@Sepewrath: If you make the system just slightly more powerful than a Wii U, and a little less powerful than a PS4, you are more or less hitting the same price range as a 3DS when it originally launched, keep in mind these things are set to ship late 2016-2017 and cost of production will have dropped even more by then. It will not cost close to 400, hell even the PS4 is dropping to 350 soon, so how can a system less powerful than a PS4 cost 400 a year from now? I suspect the system will ship at around 250-300 at launch which is on par with the price of a 3DS day one.
As for AAA games, Nintendo can keep making their own first party AAA as they always have, whether or not third party devs wanna invest the money is up to them, since everyone knows most of the AAA are going to PS4 and XB1 anyway, which leaves Nintendo the odd one out, so I expect third party to treat the system as a handheld and spend development resources as they would for a handheld system.

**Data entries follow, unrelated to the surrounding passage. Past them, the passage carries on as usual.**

(* ===== verification/Preemption.v ===== *)
(** * The preemption mailbox

    Models [kernel/boulder/src/process/preemption.rs]: the one-slot mailbox
    through which the timer interrupt asks for a preemption that the next system
    call performs.  [publish] and [take] share four atomics without a lock, so
    they are small-step machines over them, one transition per atomic access in
    any interleaving of any number of threads; the field accesses are relaxed in
    the source and ordered by the acquire and release accesses to [state], which
    is what the interleaving assumes.  The functions of the module that only run
    to completion are ordinary state functions. *)
From S2P Require Import Prelude Context Lifecycle Scheduling SchedulerProperties.

Record PreemptionTicket := mkTicket {
  authority : ExecutionAuthority.t;
  requested_tick : Z;
}.

Inductive RequestDisposition := Published | Coalesced | NoUserAuthority.

Module PreemptionMailbox.

Definition EMPTY : Z := 0.
Definition CLAIMED : Z := 1.
Definition PENDING : Z := 2.

Record t := mk {
  state : Z;
  identity : Z;
  scheduler_epoch : Z;
  tick : Z;
}.

Definition new : t := mk EMPTY 0 0 0.

Definition with_state (x : Z) (b : t) : t := mk x (identity b) (scheduler_epoch b) (tick b).
Definition with_identity (x : Z) (b : t) : t := mk (state b) x (scheduler_epoch b) (tick b).
Definition with_epoch (x : Z) (b : t) : t := mk (state b) (identity b) x (tick b).
Definition with_tick (x : Z) (b : t) : t := mk (state b) (identity b) (scheduler_epoch b) x.

(** Where a thread is inside [publish] or [take]: after each access. *)
Inductive pc :=
| PEnter (k : PreemptionTicket)
| PClaimed (k : PreemptionTicket)
| PIdentity (k : PreemptionTicket)
| PEpoch (k : PreemptionTicket)
| PTick (k : PreemptionTicket)
| PDone (k : PreemptionTicket) (published : bool)
| TEnter
| TClaimed
| TIdentity (identity : Z)
| TEpoch (identity epoch : Z)
| TTick (identity epoch tick : Z)
| TDone (result : option PreemptionTicket).

(** The ticket [take] makes of the three words. *)
Definition decode_ticket (identity epoch tick : Z) : option PreemptionTicket :=
  a ← ExecutionAuthority.decode identity epoch; Some (mkTicket a tick).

You keep calling it a console pretending to be aa handheld, this is where you and I differ, I prefer to call the NX a handheld pretending to be a console. If Nintendo is staying solely in the handheld business then why would they make NX have home capabilities you ask, its pretty simple $$$. Nintendo already has a monopoly in the handheld market since Sony is dropping out next gen, so really they own 100% market share in that sector, since they have no competition in handhelds why not try to bridge two markets into one and steal whatever market share they can from Sony and MS by adding a simple function of WiDi Game Streaming? All you need is a WiDi Stream dock which costs like 20 bucks to make, and boom you now have a handheld that can double as a home console, and since Nintendo already has a monopoly in handheld they don't even need the home console userbase to have a successful run, any home console user they manage convert is a bonus for them.

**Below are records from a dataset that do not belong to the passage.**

(* ===== verification/RingAuthority.v ===== *)
(** * Privilege domains and the transition frontier

    Models [kernel/boulder/src/ring_authority.rs]: the hardware authority of a
    domain (I/O ports, MMIO ranges, a DMA grant), the fixed-capacity registry of
    domains, and the per-CPU frontier every return to a less privileged ring
    goes through ([prepare], [commit] or [abort], then [enter_kernel] on the next
    trap). *)
From S2P Require Import Prelude Context.

Definition MAXIMUM_IO_PORT_RANGES : nat := 8.
Definition MAXIMUM_MMIO_RANGES : nat := 8.

Inductive PrivilegeRing := Kernel | HardwareCell | Personality | User.

#[global] Instance PrivilegeRing_eq_dec : EqDecision PrivilegeRing.
Proof. solve_decision. Defined.

Inductive DomainRole := NativeHardwareCell | PersonalityTranslator | UserProcess.

#[global] Instance DomainRole_eq_dec : EqDecision DomainRole.
Proof. solve_decision. Defined.

(** [DomainRole::ring]. *)
Definition ring_of (role : DomainRole) : PrivilegeRing :=
  match role with
  | NativeHardwareCell => HardwareCell
  | PersonalityTranslator => Personality
  | UserProcess => User
  end.

Inductive TransitionGate := Iretq | Sysretq.

#[global] Instance TransitionGate_eq_dec : EqDecision TransitionGate.
Proof. solve_decision. Defined.

Definition valid_dispatch_gate (source target : PrivilegeRing) (gate : TransitionGate) : bool :=
  match source with
  | Kernel =>
      match gate with
      | Iretq => match target with Kernel => false | _ => true end
      | Sysretq => match target with User => true | _ => false end
      end
  | _ => false
  end.

Inductive AuthorityError :=
| InvalidAddressSpaceRoot | SharedAddressSpace | InvalidCpuGeneration | InvalidIoPortRange
| InvalidMmioRange | InvalidDmaGrant | OverlappingIoPortRange | OverlappingMmioRange
| IoPortCapacity | MmioCapacity | DmaAlreadyGranted | HardwareCellHasNoAuthority
| HardwareAuthorityForbidden | HardwareRequestDenied | HardwareAuthorityConflict
| DomainCapacity | DomainBusy | GenerationExhausted | CorruptExecutionReference | StaleDomain
| KernelAddressSpaceMismatch | KernelNotActive | TransitionAlreadyPending
| InvalidTransitionGate | WrongCpu | StaleTransition | UnexpectedCaller
| SourceAddressSpaceMismatch | StaleInvocation.
Lemma effect_cpu w w' es k f' :
  effect w w' es → cpus w' !! k = Some f' → ∃ f, cpus w !! k = Some f ∧ cpu_effect k f f' es.
Proof.
  intros He. destruct He as [|d i old Hr|h sl Hh Hn Hr|j f h gate sl Hj Hh Hn Hr Ha Hp p|j f p Hj Hp Hg
    |j f lease sl Hj Hp h Hn Hr|j f h sl Hj Ha Hp Hn Hr]; simpl; intros Hk.
  - exists f'. split; [done|]. apply ce_none. by intros ? ?%elem_of_nil.
  - exists f'. split; [done|]. apply ce_none. by intros ? ->%list_elem_of_singleton.
  - exists f'. split; [done|]. apply ce_none. by intros ? ->%list_elem_of_singleton.
  - destruct (elsewhere w k j f _ f' (Prepared j (lease_of f p)) eq_refl Hj Hk) as [[-> ->]|[? ?]]; [|by eauto].
    exists f. split; [done|]. by apply ce_prepare.
  - destruct (elsewhere w k j f _ f' (Committed j (certificate p)) eq_refl Hj Hk) as [[-> ->]|[? ?]]; [|by eauto].
    exists f. split; [done|]. by apply ce_commit.
  - destruct (elsewhere w k j f _ f' (Aborted j lease) eq_refl Hj Hk) as [[-> ->]|[? ?]]; [|by eauto].
    exists f. split; [done|]. by apply ce_abort.
  - destruct (elsewhere w k j f _ f' (Entered j (invocation_of f h)) eq_refl Hj Hk) as [[-> ->]|[? ?]]; [|by eauto].
    exists f. split; [done|]. by apply ce_enter.
Qed.
Lemma madt_loop_ok fuel table offset m :
  bytes_ok table → len table < 2 ^ 63 → 0 <= offset <= len table → len table - offset < Z.of_nat fuel → madt_ok m →
  wp (madt_loop fuel table offset) (λ _, madt_ok) (λ _ _, True) m.
Proof.
  intros Hb Hlen. revert offset m. induction fuel as [|fuel IH]; intros offset m Ho Hf Hm; [lia|].
  cbn [madt_loop]. destruct (Z.ltb_spec offset (len table)) as [Hlt|]; cbn [negb]; [|by rewrite wp_ret].
  rewrite wp_bind. apply wp_sub; [lia|]. destruct (Z.ltb_spec (len table - offset) 2); [by rewrite wp_throw|].
  rewrite wp_bind. apply wp_index_in; [lia|]. intros kind _. rewrite wp_bind. apply wp_add; [lia|].
  rewrite wp_bind. apply wp_index_in; [lia|]. intros n Hn. pose proof (byte_range _ _ _ Hb Hn) as Hr.
  destruct (Z.ltb_spec n 2); [by rewrite wp_throw|]. rewrite wp_bind. apply wp_add; [lia|].
  destruct (Z.ltb_spec (len table) (offset + n)); [by rewrite wp_throw|]. rewrite wp_bind. apply wp_slice; [lia|lia|].
  rewrite wp_bind. eapply wp_mono; [apply madt_entry_ok; [by apply bytes_slice|done]| |done].
  intros [] m' Hm'. apply IH; [lia|lia|done].
Qed.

Basically the NX is a handheld that also allows Nintendo to wrestle in the home console market without actually risking anything, if nobody from the home console market buys the system so what, they're core handheld userbase will still buy it. Its pretty genius move, you are essentially making a handheld console that has the power to steal home console market share away from the big two, while still keeping an monopoly in the handheld market. Its the best of both worlds for Nintendo, also saves Nintendo billions in dev costs, since they now just need to create one game for both home and handheld as opposed to splitting dev costs to satisfy two different software lines which would allow Nintendo to make big AAA games that you desire, because instead of wasting money making two different versions of Mario for handheld and for home they can pool that money and make one really expensive Mario game for both home and mobile. If you could pool the money from Triforce Heroes, Zelda HD, Link Between World into one game for just one platform, you'd have one hell of a AAA title. This was always Nintendo's biggest problem two many platforms too little development funds, NX solves that problem.